> **WHAT NEEDS TO BE DONE**:
For the data below, restate word for word only the lines from the line containing "Theorem ring_signature_sound (H1" through the line containing "(forall P, In P Ps -> @Hp", both ends included.

> **RECORD EXCERPTS**:
>>
(** C6: soundness of ring signatures: two signatures for one ring and key image are accepted under two
    hash functions that agree on the hashes of the keys to points; the checks hash the same bytes, and
    the two functions give different answers to them (as when a signer is run again from that
    query on). Then the signatures determine the secret x of one member P of the ring, 8 P = 8 x G,
    and the key image is the one of that member, 8 I = 8 x Hp(P): an accepted image links to a key
    whose secret the signer knows. *)
Theorem ring_signature_sound (H1 H2 : FastHash) (BD : Build) m m' I Ps sig sig' q :
  scalar m -> scalar m' -> on_curve I -> (forall P, In P Ps -> on_curve P) ->
  length sig = length Ps -> length sig' = length Ps ->
  (forall s, In s sig -> scalars s) -> (forall s, In s sig' -> scalars s) ->
  (forall P, In P Ps -> @Hp H1 (encode P) = @Hp H2 (encode P)) ->
  @check_ring_signature H1 BD true m (encode I) (map encode Ps) (length Ps) sig = Some true ->
  @check_ring_signature H2 BD true m' (encode I) (map encode Ps) (length Ps) sig' = Some true ->
  @hashed_by_check H1 m (encode I) (map encode Ps) sig = Some (Some q) ->
  @hashed_by_check H2 m' (encode I) (map encode Ps) sig' = Some (Some q) ->
  @hash_to_scalar H1 q (length q) <> @hash_to_scalar H2 q (length q) ->
  exists j, (j < length Ps)%nat /\
    let P := nth j Ps ed_0 in
    let x := extract (nth j sig sig_0) (nth j sig' sig_0) in
    ed_mul 8 P = ed_mul 8 (ed_mul x base_point) /\
    ed_mul 8 I = ed_mul 8 (ed_mul x (@Hp H1 (encode P))).
Proof.
  intros Hm Hm' HI HPs Hl Hl' HS HS' EH C C' Q Q' N.
  destruct (@accepted_ring H1 BD m I Ps sig Hm HI HPs Hl HS C) as (K & E & Eh).
  destruct (@accepted_ring H2 BD m' I Ps sig' Hm' HI HPs Hl' HS' C') as (K' & E' & Eh').
  rewrite Q in E. rewrite Q' in E'. apply some_inj, some_inj in E, E'. rewrite <- E in Eh. rewrite <- E' in Eh'. rewrite Eh, Eh' in N.
  rewrite E' in E. apply app_inj_length in E as [_ E]; [|now rewrite (proj2 Hm), (proj2 Hm')].
  destruct (challenges_differ sig sig' (seq 0 (length Ps))) as (j & Hj & Nj); [intros D; apply N; now rewrite D|].
  pose proof (ring_bytes_inj H1 H2 I Ps sig sig' _ j (eq_sym E) Hj) as EP. apply in_seq in Hj as [_ Hj]. exists j. split; [lia|]. cbv zeta.
  pose proof (K j ltac:(lia)) as R. pose proof (K' j ltac:(lia)) as R'. assert (In (nth j Ps ed_0) Ps) as Hin by (apply nth_In; lia).
  set (P := nth j Ps ed_0) in *. pose proof (HPs P Hin) as HP. specialize (EH P Hin).
  pose proof (proj1 (@Hp_subgroup H1 (encode P) (encode_scalar P))) as HH. unfold ring_pair in EP. rewrite <- EH in EP.
  apply app_inj_length in EP as [E1 E2]; [|now rewrite !(proj2 (encode_scalar _))].
  apply encode_inj in E1, E2; try apply lin_on_curve; trivial; try apply base_point_on_curve.
  rewrite (lin_comm (le_val (sig_r (nth j sig _)))), (lin_comm (le_val (sig_r (nth j sig' _)))) in E2.
  split; apply extract_correct; trivial. apply base_point_on_curve.
Qed.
<<
> **ANSWER FOR THE TASK**:
Theorem ring_signature_sound (H1 H2 : FastHash) (BD : Build) m m' I Ps sig sig' q :
  scalar m -> scalar m' -> on_curve I -> (forall P, In P Ps -> on_curve P) ->
  length sig = length Ps -> length sig' = length Ps ->
  (forall s, In s sig -> scalars s) -> (forall s, In s sig' -> scalars s) ->
  (forall P, In P Ps -> @Hp H1 (encode P) = @Hp H2 (encode P)) ->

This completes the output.